◆ What this task involves ◆
From the records below, please repeat exactly the line that has "fetch_loop fuel (PStr url) 1 [].", the line that has "payload := PDict", and every line between them, and nothing else.

◆ Data ◆
Definition courses_all (fuel : nat) (settings : Settings) (request : HttpRequest)
  : Prog JsonResponse :=
  let cache_key := cfg_cache_key settings in
  let stale_key := cfg_stale_key settings in
  let lock_key := cfg_lock_key settings in
  let* cached := cache_get cache_key in
  if is_not_none cached then _json_response cached "cache" 200
  else
    let* got_lock := cache_add lock_key (PStr "1") (cfg_lock_ttl settings) in
    if got_lock : bool then
      try_finally
        (try_except
           (let* results := _fetch_all_courses_from_courses_api fuel settings request in
            let* _ := cache_set cache_key (PList results) (cfg_cache_ttl settings) in
            let* _ := cache_set stale_key (PList results) (cfg_stale_ttl settings) in
            _json_response (PList results) "fresh" 200)
           (λ exc,
              let* stale := cache_get stale_key in
              if is_not_none stale then _json_response stale "stale" 200
              else refresh_failed exc))
        (cache_delete lock_key)
    else
      let* stale := cache_get stale_key in
      if is_not_none stale then _json_response stale "stale" 200
      else
        let* cached2 := cache_get cache_key in
        if is_not_none cached2 then _json_response cached2 "cache" 200
        else warming_up.

End CatalogCache.

(** ** The view with hard-coded constants, [src/views.py] *)

Module Legacy.

Definition CACHE_KEY : string := "upvx:courses_all:v1".
Definition STALE_KEY : string := "upvx:courses_all:stale:v1".
Definition LOCK_KEY : string := "upvx:courses_all:lock:v1".

Definition CACHE_TTL_SECONDS : Z := 15 * 60.
Definition STALE_TTL_SECONDS : Z := 24 * 60 * 60.
Definition LOCK_TTL_SECONDS : Z := 20.
Definition REQUEST_TIMEOUT_SECONDS : Z := 8.

Definition _get_site_root (settings : Settings) : string :=
  rstrip_slash (default "" (LMS_ROOT_URL settings)).

Definition _build_internal_url (settings : Settings) (request : HttpRequest)
    (path : string) : string :=
  let root := _get_site_root settings in
  if negb (String.eqb root "") then root +:+ path
  else
    let scheme := if is_secure request then "https" else "http" in
    let host := get_host request in
    scheme +:+ "://" +:+ host +:+ path.

Definition failure_message (page : Z) (resp : HttpResponse) : string :=
  "Courses API failed page=" +:+ pretty page +:+ " status=" +:+ pretty (status_code resp)
    +:+ " body=" +:+ str_prefix 300 (text resp).

Fixpoint fetch_loop (fuel : nat) (url : pyobj) (page : Z) (all_results : list pyobj)
  : Prog (list pyobj) :=
  if truthy url then
    match fuel with
    | O => Diverge
    | S fuel' =>
        let* resp := session_get url REQUEST_TIMEOUT_SECONDS in
        if negb (status_code resp =? 200) then
          Raise (RuntimeError (failure_message page resp))
        else
          let* data := lift (resp_json resp) in
          let* r := lift (py_get data "results") in
          let results := py_or r (PList []) in
          let results := match results with PList l => l | _ => [] end in
          let all_results := (all_results ++ results)%list in
          let* p := lift (py_get data "pagination") in
          let pagination := py_or p (PDict []) in
          let* url := lift (py_get pagination "next") in
          fetch_loop fuel' url (page + 1) all_results
    end
  else Ret all_results.

Definition _fetch_all_courses_from_courses_api (fuel : nat) (settings : Settings)
    (request : HttpRequest) : Prog (list pyobj) :=
  let url := _build_internal_url settings request "/api/courses/v1/courses/?page_size=100" in
  fetch_loop fuel (PStr url) 1 [].

Definition _json_response (results : pyobj) (source : string) (http_status : Z)
  : Prog JsonResponse :=
  let* count := lift (py_len results) in
  let* generated_at := now_iso in
  Ret {| status := http_status;
         payload := PDict [("count", PInt count); ("results", results);
                           ("source", PStr source); ("generated_at", PStr generated_at);
                           ("version", PInt 1)] |}.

◆ Answer section ◆
  fetch_loop fuel (PStr url) 1 [].

Definition _json_response (results : pyobj) (source : string) (http_status : Z)
  : Prog JsonResponse :=
  let* count := lift (py_len results) in
  let* generated_at := now_iso in
  Ret {| status := http_status;
         payload := PDict [("count", PInt count); ("results", results);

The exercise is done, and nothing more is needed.